───── Extracted material ─────

(** * Student task tracker: lifecycle and scheduling engines of [app.js]

    A shallow embedding of the time-on-task state machine
    ([getTaskStatus], [normalizeTaskMetrics], [handleStatusChange],
    [calcTimeSpentMs], [createTask], [updateTask]), of the
    categorisation engine ([parseYmd], [diffDays], [getCategory],
    [getDeadlineInfo], [compareTasks]), and of what the handlers do with
    them ([validate], [deleteTask], [toggleComplete], the submit handler,
    the buckets of [render], [escapeHtml]).

    Tasks are JavaScript objects, modelled as finite maps from field names
    to JavaScript values; reading a field that is absent yields
    [undefined], as in the source language.  The wall clock ([Date.now()])
    is a stream of readings threaded through a small state monad, so an
    operation that reads the clock twice sees two readings. *)

From Stdlib Require Import ZArith Lia Bool Ascii DecimalString.
From stdpp Require Import base option strings list gmap sorting.

Local Open Scope Z_scope.

(** ** JavaScript values *)

Module JS.

(** Numbers.  Every finite number the engines compute with is an integer
    count of milliseconds or days (clock readings, their sums and
    differences).  Double precision represents such an integer exactly up
    to [2^53] in magnitude; the statements that give the value of a sum or
    of a difference of instants are made within that range
    ([safe_integer]).  The three non-finite doubles are kept because the
    source tests for them. *)
Inductive number : Type :=
  | Fin (z : Z)
  | NaN
  | PInf
  | NInf.
(** * MHSolver: detection and execution pipeline

    A shallow embedding of the grid solver of this repository together
    with the properties stated about it.  The sources are
    - [solver.js]: capture geometry, presence validation, signature
      extraction, the decision tree, the key sequence, the configuration;
    - its later revision, which relabels the letter of every cell through
      a [letterMap] (module [Remap] below);
    - [main.js]: [startSolver] and [stopSolver], which drive a run and
      report it to the window;
    - the earlier single-file [main.js], whose [detectLetter] classifies a
      cell without building a signature (module [Legacy] below), with the
      cells it cuts from the grid image and its key script (modules
      [LegacyGrid] and [LegacyKeys]);
    - the revision of [solver.js] that compares a cell with letter
      templates (module [Template] below).

    Conventions of the embedding.
    - JavaScript numbers that hold counts, pixel coordinates or channel
      values are integers ([Z], [nat] for loop counters and lengths).
    - JavaScript numbers that hold ratios are exact rationals ([Q]): the
      code divides one small integer by another or multiplies a count by a
      decimal constant.  Rounding in double precision is not modelled; no
      property below rests on the outcome of a comparison at an exact tie.
    - One-character strings (the symbols of the grid, the keys that are
      sent) are [ascii]; ['?'] is the Unknown symbol.
    - Reading an array past its end gives [undefined]; it is [None] here,
      and a comparison with [undefined] is [false] as in JavaScript.
    - Asynchronous code is written in a state-and-exception monad over a
      [World]; every [await] is a suspension point at which a stop
      request of the user may be served.
    - The session of [startSolver] keeps the configuration as it is during
      a run and takes every debug image as written.  Module [Full] has the
      detection of the letters without these two assumptions: requests
      that change the configuration are served at the suspension points,
      and the writing of a debug image may fail. *)

From Stdlib Require Import Ascii String DecimalString.
From Stdlib Require Import ZArith QArith Qabs Qfield Bool Lia List.
Import ListNotations.
(** * pic-od-vsc: clipboard image acquisition and upload result handling

    A shallow embedding of [src/clipboard.ts] and [src/index.ts].

    - JavaScript strings are sequences of UTF-16 code units, modelled as
      [list N]; the built-ins the extension calls on them ([trim], [split],
      [filter(Boolean)], [replace] with a global literal pattern) follow
      ECMAScript.
    - The file system is a finite map from paths to file sizes; the OS
      clipboard tools are an arbitrary transformer of that map which may
      fail, supplied by the environment.
    - Asynchronous code is sequential here ([await] at every call), so it
      is written in a state-and-exception monad over the world. *)

From Stdlib Require Import ZArith NArith List String Ascii Lia DecimalString.
From stdpp Require Import base option list gmap.

Local Open Scope N_scope.

(** ** JavaScript strings and the built-ins used by the extension *)

Module JS.

(** A string is its sequence of UTF-16 code units. *)
Abbreviation jsstring := (list N).

(** ASCII literals of the source text. *)
Definition lit (s : string) : jsstring :=
  map N_of_ascii (list_ascii_of_string s).
Global Arguments lit s%_string.

(** [ToBoolean] on a string: only the empty string is falsy. *)
Definition Boolean (s : jsstring) : bool :=
  match s with
  | [] => false
  | _ :: _ => true
  end.

(** [a || b] on strings. *)
Definition or_else (a b : jsstring) : jsstring :=
  if Boolean a then a else b.

Definition eqb (a b : jsstring) : bool := bool_decide (a = b).
(** The double computation of the percentage gives an integer nearest to
    [100 * learned / totalActive]. *)
Lemma percent_nearest l t :
  0 ≤ l ≤ t → 0 < t < 2 ^ 32 →
  ∃ p, percent l t = Some p
       ∧ (2 * p - 1) * t ≤ 200 * l ≤ (2 * p + 1) * t.
Proof.
  intros Hl Ht. unfold percent.
  rewrite (proj2 (Z.eqb_neq t 0)) by lia.
  destruct (of_Z_exact t) as (mt & et & Htz & Het & Hmt & Hdt).
  { split; [lia|]. apply Z.lt_trans with (2 ^ 32); [lia|reflexivity]. }
  rewrite Htz, of_Z_100.
  (* the quotient: [mX / W] with [W = 2^(-eX)] *)
  assert (∃ mX eX,
             JSNumber.div (JSNumber.of_Z l) (S754_finite false mt et)
             = SFresult mX eX
             ∧ 0 ≤ mX ∧ -105 ≤ eX ≤ -51
             ∧ (mX - 1) * t < l * 2 ^ (- eX) < (mX + 1) * t)
    as (mX & eX & -> & HmX & HeX & HX).
  { destruct (Z.eq_dec l 0) as [->|Hl0].
    - exists 0, (-51). split; [reflexivity|]. lia.
    - destruct (of_Z_exact l) as (ml & el & -> & Hel & Hml & Hdl).
      { split; [lia|]. apply Z.le_lt_trans with t; [lia|].
        apply Z.lt_trans with (2 ^ 32); [lia|reflexivity]. }
      pose proof (digits_53 ml Hdl) as Hbl. pose proof (digits_53 mt Hdt) as Hbt.
      assert (el ≤ et) as Hle.
      { destruct (Z.le_gt_cases el et) as [|Hgt]; [done|]. exfalso.
        assert (2 ^ (- et) = 2 ^ (- el) * 2 ^ (el - et)) as Hp
          by (rewrite <-Z.pow_add_r by lia; f_equal; lia).
        assert (2 ^ 1 ≤ 2 ^ (el - et)) by (apply Z.pow_le_mono_r; lia).
        assert (0 < 2 ^ (- el)) by (apply Z.pow_pos_nonneg; lia).
        assert (l * 2 ^ (- et) ≤ t * 2 ^ (- et))
          by (apply Z.mul_le_mono_nonneg_r; [apply Z.pow_nonneg|]; lia).
        rewrite Z.pow_1_r in *. nia. }
      destruct (div_spec ml el mt et Hdl Hdt Hel Het)
        as (mX & eX & Hres & HmX & HeX & Hval).
      exists mX, eX. split; [exact Hres|]. split; [exact HmX|].
      split; [lia|].
      set (kX := eX - (el - et - 53)) in *.
      assert (0 < 2 ^ kX * 2 ^ (- et)) as Hc
        by (apply Z.mul_pos_pos; apply Z.pow_pos_nonneg; lia).
      assert (2 ^ (- eX) * (2 ^ kX * 2 ^ (- et)) = 2 ^ (- el) * 2 ^ 53) as Hpow.
      { rewrite <-!Z.pow_add_r by lia. f_equal. lia. }
      rewrite Hml, Hmt in Hval.
      split; apply (Z.mul_lt_mono_pos_r (2 ^ kX * 2 ^ (- et))); try exact Hc.
      + replace (l * 2 ^ (- eX) * (2 ^ kX * 2 ^ (- et)))
          with (l * (2 ^ (- eX) * (2 ^ kX * 2 ^ (- et)))) by ring.
        rewrite Hpow. lia.
      + replace (l * 2 ^ (- eX) * (2 ^ kX * 2 ^ (- et)))
          with (l * (2 ^ (- eX) * (2 ^ kX * 2 ^ (- et)))) by ring.
        rewrite Hpow. lia. }
  assert (2 ^ 51 ≤ 2 ^ (- eX)) as HW by (apply Z.pow_le_mono_r; lia).
  set (W := 2 ^ (- eX)) in *.
  (* the product: [mY / V] with [V = 2^(-eY)] *)
  assert (∃ mY eY,
             JSNumber.mul (SFresult mX eX)
               (S754_finite false 7036874417766400 (-46))
             = SFresult mY eY
             ∧ 0 ≤ mY ∧ eY ≤ -45
             ∧ (mY - 1) * W < 100 * mX * 2 ^ (- eY) < (mY + 1) * W)
    as (mY & eY & -> & HmY & HeY & HY).
  { destruct mX as [|pX|pX]; [| |lia].
    - exists 0, (-45). split; [reflexivity|].
      assert (0 < 2 ^ 45) by reflexivity. nia.
    - cbn [SFresult]. unfold JSNumber.mul, SFmul. cbn [xorb].
      assert (Z.pos pX ≤ W) as HpX.
      { assert ((Z.pos pX - 1) * t < W * t) by nia.
        assert (Z.pos pX - 1 < W); [|lia].
        apply (Z.mul_lt_mono_pos_r t); lia. }
      assert (2 ^ (53 - eX) = W * 2 ^ 53) as Hj
        by (subst W; rewrite <-Z.pow_add_r by lia; f_equal; lia).
      destruct (binary_round_aux_spec (Z.pos (pX * 7036874417766400))
                  (eX + -46) loc_Exact (Z.pos (pX * 7036874417766400)) 1
                  (53 - eX))
        as (mY & eY & Hres & HmY & HeY & Hval); try lia.
      { apply exact_stands. lia. }
      exists mY, eY. split; [exact Hres|]. split; [exact HmY|].
      split; [lia|].
      set (kY := eY - (eX + -46)) in *.
      assert (0 < 2 ^ 46) as H46 by reflexivity.
      assert (2 ^ kY * 2 ^ (- eY) = W * 2 ^ 46) as Hpow
        by (subst W; rewrite <-!Z.pow_add_r by lia; f_equal; lia).
      assert (0 < 2 ^ (- eY)) as HV by (apply Z.pow_pos_nonneg; lia).
      rewrite Pos2Z.inj_mul in Hval.
      change (Z.pos 7036874417766400) with (100 * 2 ^ 46) in Hval.
      rewrite !Z.mul_1_r in Hval.
      destruct Hval as [Hv1 Hv2].
      apply (Z.mul_lt_mono_pos_r (2 ^ (- eY))) in Hv1, Hv2; try exact HV.
      replace ((mY - 1) * 2 ^ kY * 2 ^ (- eY))
        with ((mY - 1) * (2 ^ kY * 2 ^ (- eY))) in Hv1 by ring.
      replace ((mY + 1) * 2 ^ kY * 2 ^ (- eY))
        with ((mY + 1) * (2 ^ kY * 2 ^ (- eY))) in Hv2 by ring.
      rewrite Hpow in Hv1, Hv2.
      split; apply (Z.mul_lt_mono_pos_r (2 ^ 46)); try exact H46; lia. }
  destruct (round_finite mY eY HmY ltac:(lia)) as (p & Hp & Hround).
  exists p. split; [exact Hp|].
  apply (nearest_arith l t W (2 ^ (- eY)) mX mY p); try done.
  apply Z.pow_le_mono_r; lia.
Qed.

─────

Task brief
The answer must consist of the lines from the one with "replace ((mY +" through the final line of the entries above, exactly as they are, and nothing else.

Expected answer
      replace ((mY + 1) * 2 ^ kY * 2 ^ (- eY))
        with ((mY + 1) * (2 ^ kY * 2 ^ (- eY))) in Hv2 by ring.
      rewrite Hpow in Hv1, Hv2.
      split; apply (Z.mul_lt_mono_pos_r (2 ^ 46)); try exact H46; lia. }
  destruct (round_finite mY eY HmY ltac:(lia)) as (p & Hp & Hround).
  exists p. split; [exact Hp|].
  apply (nearest_arith l t W (2 ^ (- eY)) mX mY p); try done.
  apply Z.pow_le_mono_r; lia.
Qed.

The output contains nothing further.